The extent to which President Reagan’s image has been tarnished by the Iran-Contra arms scandal has been evident in the major public opinion surveys released over the last month. The current Gallup/Times Mirror survey results further document Reagan’s fall. The number themselves — the proportion of Reagan supporters versus critics — are less important than the dynamics and character of the change in public opinion. In fact, Reagan’s approval rating has rebounded somewhat since early December and a greater number now approve (52%) than disapprove (39%) of how the President is handling his job. ………. Such an approval rating is actually somewhat above the norm for a President at this point in his term. But while positive evaluations of the President’s performance outnumber negative ones, his critics are more critical than his supporters are supportive.
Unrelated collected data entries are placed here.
(** * friend-graph: the graph store and force simulator of [src/graph.js]

    A shallow embedding of the [Node] and [Graph] classes.  JavaScript
    numbers used as coordinates and tunables are IEEE binary64 values
    (Rocq's primitive floats); numbers used as array indices are [nat];
    arrays are lists in which an out-of-range read gives [undefined] and an
    out-of-range write extends the array with holes; the [Map] keyed by
    strings is a [gmap string nat]; a [Set] of indices is a [gset nat].  A
    call that raises a [TypeError] ends in [Throw], carrying the state as it
    was when the error was raised. *)

From Stdlib Require Import Floats ZArith Ascii.
From stdpp Require Import gmap strings list pretty.

Set Warnings "-inexact-float,-clear-no-such-hyp".

(** ** JavaScript numbers *)

Module Math.

Definition abs (v : float) : float := PrimFloat.abs v.

(** [Math.max] on two arguments: NaN when either is NaN, and [+0] is larger
    than [-0]. *)
Definition max (a b : float) : float :=
  if (PrimFloat.is_nan a || PrimFloat.is_nan b)%bool then nan
  else if (a <? b)%float then b
  else if (b <? a)%float then a
  else if PrimFloat.is_zero a then (a + b)%float
  else a.

Definition sqrt (v : float) : float := PrimFloat.sqrt v.

End Math.

(** ** Two-dimensional vectors *)

Record vec : Type := Vec { x : float; y : float }.

(** Modelled from the spec: the [vec2] helpers ([vec2], [vec2.add],
    [vec2.sub], [vec2.mul], [vec2.div], [vec2.len], [vec2.eq]) that
    [graph.js] calls are not among the sources.  They are taken to be the
    componentwise operations on binary64 numbers that the specification's
    formulas ([r = pos(j) - pos(i)], [length(r)], [dir = r / dist]) name;
    [vec2.eq] compares both coordinates with [===]. *)
Definition vec2 (a b : float) : vec := Vec a b.

Definition vec2_add (u v : vec) : vec := vec2 (x u + x v)%float (y u + y v)%float.
Definition vec2_sub (u v : vec) : vec := vec2 (x u - x v)%float (y u - y v)%float.
Definition vec2_mul (u : vec) (s : float) : vec := vec2 (x u * s)%float (y u * s)%float.
Definition vec2_div (u : vec) (s : float) : vec := vec2 (x u / s)%float (y u / s)%float.
Definition vec2_len (u : vec) : float := Math.sqrt (x u * x u + y u * y u)%float.
Definition vec2_eq (u v : vec) : bool := ((x u =? x v)%float && (y u =? y v)%float)%bool.

(** The negation of a vector; used to state what a contribution's opposite is. *)
Definition vec2_neg (u : vec) : vec := vec2 (- x u)%float (- y u)%float.

(** ** Nodes, edges and the graph *)

(** The time value of a [Date], which is what [getTime()] returns and the
    only thing the graph reads of a date: a whole number of milliseconds, or
    [NaN] for an Invalid Date (such as [new Date(NaN, 0, 1)], which the page
    builds from an empty year field). *)
Inductive time_value : Type :=
| NaN
| Millis (ms : Z).

Record Date : Type := { getTime : time_value }.

(** [a < b] on two time values: [false] when either is [NaN]. *)
Definition time_lt (a b : time_value) : bool :=
  match a, b with
  | Millis x, Millis y => bool_decide (x < y)%Z
  | _, _ => false
  end.

Record Node : Type := { name : string; image : option string; pos : vec }.

(** [new Node(name)]. *)
Definition new_Node (nm : string) : Node :=
  {| name := nm; image := None; pos := vec2 0 0 |}.

(** What a cell of [this.nodes] can hold: [undefined] (a hole left by a
    write past the end), [null] (a freed slot) or a node. *)
Inductive slot : Type :=
| Undefined
| Null
| Live (n : Node).

(** An entry [[a, b, date]] of [this.edges]. *)
Abbreviation Edge := (nat * nat * Date)%type (only parsing).
Lemma missing_target_lang_throws_witness :
  "hello" <> EmptyString /\
  handleTranslateRequest (sample_world (sample_response 200))
    {| in_text := Some "hello"; in_source_lang := Some "EN"; in_target_lang := None;
       in_cache := None |}
    {| TOKEN := None; DL_SESSION := None |} fresh = Raised /\
  sessionOf {| TOKEN := None; DL_SESSION := Some "pro-session" |} <> EmptyString /\
  v1Translate (sample_world (sample_response 200))
    {| in_text := Some "hello"; in_source_lang := Some "EN"; in_target_lang := None;
       in_cache := None |}
    {| TOKEN := None; DL_SESSION := Some "pro-session" |} fresh = Raised /\
  sessionOf {| TOKEN := None; DL_SESSION := None |} = EmptyString /\
  v1Translate (sample_world (sample_response 200))
    {| in_text := Some "hello"; in_source_lang := Some "EN"; in_target_lang := None;
       in_cache := None |}
    {| TOKEN := None; DL_SESSION := None |} fresh
  = Returned ({| reply_status := 401;
                 reply_headers := [];
                 reply_body :=
                   MessageShape 401
                     "DL_SESSION is not configured in worker environment." |},
              fresh) /\
  v2Translate (sample_world (sample_response 200))
    {| v2_text := Some (TextArray ["hel"; "lo"]); v2_target_lang := None;
       v2_cache := None |}
    {| TOKEN := None; DL_SESSION := None |} fresh = Raised.
Proof.
  assert (H1 : "hello" <> EmptyString) by discriminate.
  assert (H2 : join newline ["hel"; "lo"] <> EmptyString) by discriminate.
  assert (H3 : sessionOf {| TOKEN := None; DL_SESSION := Some "pro-session" |}
               <> EmptyString) by discriminate.
  split; [exact H1|]. split.
  - exact (proj1 (proj1 (missing_target_lang_throws (sample_world (sample_response 200))
             {| TOKEN := None; DL_SESSION := None |} fresh
             {| in_text := Some "hello"; in_source_lang := Some "EN";
                in_target_lang := None; in_cache := None |}
             {| v2_text := None; v2_target_lang := None; v2_cache := None |}
             "hello" H1) eq_refl eq_refl)).
  - split; [exact H3|]. split.
    + exact (proj1 (proj2 (proj1 (missing_target_lang_throws
               (sample_world (sample_response 200))
               {| TOKEN := None; DL_SESSION := Some "pro-session" |} fresh
               {| in_text := Some "hello"; in_source_lang := Some "EN";
                  in_target_lang := None; in_cache := None |}
               {| v2_text := None; v2_target_lang := None; v2_cache := None |}
               "hello" H1) eq_refl eq_refl)) H3).
    + split; [reflexivity|]. split.
      * exact (proj2 (proj2 (proj1 (missing_target_lang_throws
                 (sample_world (sample_response 200))
                 {| TOKEN := None; DL_SESSION := None |} fresh
                 {| in_text := Some "hello"; in_source_lang := Some "EN";
                    in_target_lang := None; in_cache := None |}
                 {| v2_text := None; v2_target_lang := None; v2_cache := None |}
                 "hello" H1) eq_refl eq_refl)) eq_refl).
      * exact (proj2 (missing_target_lang_throws (sample_world (sample_response 200))
                 {| TOKEN := None; DL_SESSION := None |} fresh
                 {| in_text := None; in_source_lang := None; in_target_lang := None;
                    in_cache := None |}
                 {| v2_text := Some (TextArray ["hel"; "lo"]); v2_target_lang := None;
                    v2_cache := None |}
                 (join newline ["hel"; "lo"]) H2) eq_refl eq_refl).
Defined.
(** * Toll-data transforms: distance matrix, bucketing and matrix scaling

    A shallow embedding of [Submission/python_task_2.py] and
    [Submission/python_task_1.py].  Location identifiers and distances are
    integers ([Z], exact arithmetic).  Python dictionaries whose iteration
    order is observed (the adjacency structure of [networkx.Graph]) are
    insertion-ordered association lists; dictionaries that are only looked
    up ([dist], [seen], the all-pairs result, the cells of a frame) are
    [gmap]s.  The library routines that the source calls ([Graph.add_edge]
    and the Dijkstra search of networkx, [unique], [cut], [value_counts],
    [applymap], [round] and [.loc] of pandas) are embedded after the
    behaviour of those libraries. *)

From stdpp Require Import gmap strings list fin_maps sorting.
From Stdlib Require Import ZArith QArith Qround Lia Lqa.

Local Open Scope Z_scope.
Set Warnings "-clear-no-such-hyp".

(** ** Outcomes of a call: a value, a Python exception, or fuel exhausted *)

Inductive exn := ValueError | KeyError | NameError | AttributeError.

Inductive run (A : Type) : Type :=
  | Returns (a : A)
  | Raises (e : exn)
  | OutOfFuel.
Arguments Returns {A} a.
Arguments Raises {A} e.
Arguments OutOfFuel {A}.

#[global] Instance run_bind : MBind run := λ A B k m,
  match m with
  | Returns a => k a
  | Raises e => Raises e
  | OutOfFuel => OutOfFuel
  end.

(** ** Insertion-ordered dictionaries with integer keys *)

Module OrderedDict.

Section ops.
Context {V : Type}.

(** [d.get(k)] *)
Fixpoint get (k : Z) (d : list (Z * V)) : option V :=
  match d with
  | [] => None
  | (k', v) :: d' => if decide (k = k') then Some v else get k d'
  end.

(** [d[k] = v]: an existing key keeps its position, a new key goes last. *)
Fixpoint set (k : Z) (v : V) (d : list (Z * V)) : list (Z * V) :=
  match d with
  | [] => [(k, v)]
  | (k', v') :: d' =>
      if decide (k = k') then (k, v) :: d' else (k', v') :: set k v d'
  end.

(** In-place mutation of the value stored under [k] (the value is itself a
    mutable object); nothing happens when [k] is absent. *)
Fixpoint update (k : Z) (f : V → V) (d : list (Z * V)) : list (Z * V) :=
  match d with
  | [] => []
  | (k', v') :: d' =>
      if decide (k = k') then (k', f v') :: d' else (k', v') :: update k f d'
  end.

Definition keys (d : list (Z * V)) : list Z := d.*1.

End ops.
End OrderedDict.

Module Task2.

Module OD := OrderedDict.

(** ** The input table: rows [id_start, id_end, distance] *)

Record Row := mkRow { id_start : Z; id_end : Z; distance : Z }.

(** ** [networkx.Graph]: [_adj] maps a node to its neighbours' edge data *)

Definition Graph := list (Z * list (Z * Z)).

(** [if u not in self._node: self._adj[u] = {}] *)
Definition ensure_node (u : Z) (G : Graph) : Graph :=
  match OD.get u G with
  | Some _ => G
  | None => OD.set u [] G
  end.

(** [G.add_edge(u, v, distance=w)]: both endpoints are created when new,
    then [_adj[u][v]] and [_adj[v][u]] receive the edge data. *)
Definition add_edge (u v w : Z) (G : Graph) : Graph :=
  let G2 := ensure_node v (ensure_node u G) in
  OD.update v (OD.set u w) (OD.update u (OD.set v w) G2).

(** [for _, row in df.iterrows(): G.add_edge(...)] *)
Definition build_graph (df : list Row) : Graph :=
  fold_left (λ G row, add_edge (id_start row) (id_end row) (distance row) G)
            df [].

(** ** [heapq] on tuples [(distance, counter, node)] *)

Definition entry := (Z * nat * Z)%type.

Definition entry_leb (a b : entry) : bool :=
  let '(da, ca, _) := a in
  let '(db, cb, _) := b in
  (da <? db) || ((da =? db) && (ca <=? cb)%nat).

(** [heappop]: removes and returns the least tuple.  The heap is kept as the
    list of its elements; the counters make the least tuple unique. *)
Fixpoint heappop (h : list entry) : option (entry * list entry) :=
  match h with
  | [] => None
  | e :: h' =>
      match heappop h' with
      | None => Some (e, [])
      | Some (m, r) =>
          if entry_leb e m then Some (e, h') else Some (m, e :: r)
      end
  end.

(** ** [_dijkstra_multisource] with a single source, no cutoff, no target *)

Record dstate := mkD {
  dist : gmap Z Z;
  seen : gmap Z Z;
  fringe : list entry;
  counter : nat
}.

Definition push (d : Z) (u : Z) (st : dstate) : dstate :=
  {| dist := dist st;
     seen := <[u := d]> (seen st);
     fringe := (d, counter st, u) :: fringe st;
     counter := S (counter st) |}.

(** [for u, e in G_succ[v].items(): ...] with [dv = dist[v]] *)
Fixpoint relax (dv : Z) (nbrs : list (Z * Z)) (st : dstate) : run dstate :=
  match nbrs with
  | [] => Returns st
  | (u, cost) :: rest =>
      let vu_dist := dv + cost in
      match dist st !! u with
      | Some u_dist =>
          if vu_dist <? u_dist then Raises ValueError
          else relax dv rest st
      | None =>
          match seen st !! u with
          | None => relax dv rest (push vu_dist u st)
          | Some su =>
              if vu_dist <? su then relax dv rest (push vu_dist u st)
              else relax dv rest st
          end
      end
  end.

(** [while fringe: ...]; one unit of fuel per iteration. *)
Fixpoint dijkstra_loop (fuel : nat) (G : Graph) (st : dstate)
  : run (gmap Z Z) :=
  match heappop (fringe st) with
  | None => Returns (dist st)
  | Some ((d, _, v), rest) =>
      match fuel with
      | O => OutOfFuel
      | S fuel' =>
          match dist st !! v with
          | Some _ =>
              dijkstra_loop fuel' G
                {| dist := dist st; seen := seen st; fringe := rest;
                   counter := counter st |}
          | None =>
              match OD.get v G with
              | None => Raises KeyError
              | Some nbrs =>
                  st' ← relax d nbrs
                        {| dist := <[v := d]> (dist st); seen := seen st;
                           fringe := rest; counter := counter st |} ;
                  dijkstra_loop fuel' G st'
              end
          end
      end
  end.
(** * NYC Transit Hub: a shallow embedding of [backend/app.py]

    The development follows the core of the backend: the alert classifier
    ([get_route_status_from_alerts]), the service status aggregator and its
    cache ([get_service_status], [init_db]), the arrival extractor
    ([get_arrivals]), the static schedule loader ([download_gtfs_static]),
    the route topology builder ([parse_gtfs_static], [get_route_polylines])
    and the handlers of the users, favorites and alert subscriptions
    ([create_user] to [delete_alert]).

    Conventions.
    - A Python [str] is a [string] of code units, the bytes of its UTF-8
      encoding.  A text occurs in another, or starts or ends it, exactly
      when its code units do.  A slice counts characters: a character is a
      leading code unit with the continuation units that follow it.
      [str.lower] depends on the Unicode tables of the interpreter; it is
      a parameter of the development ([PyUnicode]), known to lower the
      ASCII letters of a text in place.
    - A Python [dict] that is only looked up by key is a [gmap]; a [dict]
      whose iteration order is observed is an association list in insertion
      order ([ODict.t]).
    - Unix times are integers ([Z]); Python's [//] on integers is [Z.div].
    - An exception is an explicit outcome of the function that raises it, and
      every [try]/[except] of the source is a [match] on that outcome.
    - [datetime.now()] is read from a [Clock], one reading after the other. *)

From Stdlib Require Import ZArith Ascii.
From stdpp Require Import gmap strings list fin_maps sorting.

Local Open Scope Z_scope.

(** ** Python strings *)

Module PyStr.

(** [c.lower()] for an ASCII character. *)
Definition lower_char (c : ascii) : ascii :=
  let n := N_of_ascii c in
  if ((65 <=? n) && (n <=? 90))%N then ascii_of_N (n + 32) else c.

(** [s.lower()] for a text of ASCII characters: the letters A-Z are
    lowered, one code unit each. *)
Fixpoint ascii_lower (s : string) : string :=
  match s with
  | EmptyString => EmptyString
  | String c s' => String (lower_char c) (ascii_lower s')
  end.

(** [s.isascii()]: every code unit is below 128. *)
Fixpoint is_ascii (s : string) : bool :=
  match s with
  | EmptyString => true
  | String c s' => (N_of_ascii c <? 128)%N && is_ascii s'
  end.

(** [s.startswith(p)] *)
Fixpoint startswith (s p : string) {struct p} : bool :=
  match p, s with
  | EmptyString, _ => true
  | String _ _, EmptyString => false
  | String a p', String b s' => bool_decide (a = b) && startswith s' p'
  end.

(** [kw in s] *)
Fixpoint contains (kw s : string) : bool :=
  startswith s kw ||
  match s with
  | EmptyString => false
  | String _ s' => contains kw s'
  end.

(** [s.endswith(p)] *)
Definition endswith (s p : string) : bool :=
  startswith (String.rev s) (String.rev p).

(** A code unit that continues a character: [10xxxxxx]. *)
Definition is_continuation (c : ascii) : bool :=
  let n := N_of_ascii c in ((128 <=? n) && (n <? 192))%N.

(** [s[:n]] for [n >= 0]: the first [n] characters of [s], each with its
    continuation units. *)
Fixpoint take (n : nat) (s : string) : string :=
  match s with
  | EmptyString => EmptyString
  | String c s' =>
      if is_continuation c then String c (take n s')
      else match n with
           | O => EmptyString
           | S n' => String c (take n' s')
           end
  end.
(** * AnalogShield: a shallow embedding of the host-side driver
    ([AnalogShield.py]) and proofs about its codec, its protocol engine,
    its channel-scoped operations, its ramp setters and its calibration.

    Modelling conventions.
    - Voltages are exact rationals [Q]; Python floats are idealised as exact
      arithmetic.  Python [int(x)] on a number is truncation toward zero.
    - Bytes are [Z] values; a frame is a [list Z].
    - The serial device is scripted: [dev_in] lists the results of the
      successive [device.read()] calls (a read past the end returns no
      byte), [dev_sent] logs every [device.write].
    - The receive loop of [write] is unbounded in the source; the model runs
      it for at most [fuel] polls and reports [Hang] when the bound is hit.
    - Python lists of correction functions are objects on a small heap, so
      that the aliasing of [adc_calibrate] is visible. *)

From Stdlib Require Import ZArith QArith Qround Qabs List String Ascii Lia Lqa Bool.
Import ListNotations.
Open Scope Z_scope.

(* ------------------------------------------------------------------ *)
(** ** Python values that cross the API *)

(** A channel argument is a Python int or a Python str. *)
Inductive channel :=
| ChInt (z : Z)
| ChStr (s : string).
Fallout on Other Institutions
……….. Two other institutions involved or associated with the arms trading and secret diplomacy — the military and the CIA — also show some damage to their public image. benefiting, no doubt, from the popularity of the Libyan operation in early 1986, the military’s favorability score had improved to the point where 31% express very positive views last summer. Than number is down to 19% since the revelations about Iran, and one in six (16%0 now has an unfavorable opinion of the military, up from 10% in the previous survey. The CIA’s overall favorability score has also fallen, from 50% very or mostly favorable in July to 38% currently. One-third (34%) now have an unfavorable view of the intelligence agency.
While some journalists have taken great pains to point out that it was not the press who decided to sell arms to Iran or to secretly funnel money to the Contras, the press has not been able to escape damage from a situation that ha depressed the mood of the nation. Favorability ratings for print (“the daily newspaper you are most familiar with”) and broadcast media (“network TV news”) have both been affected.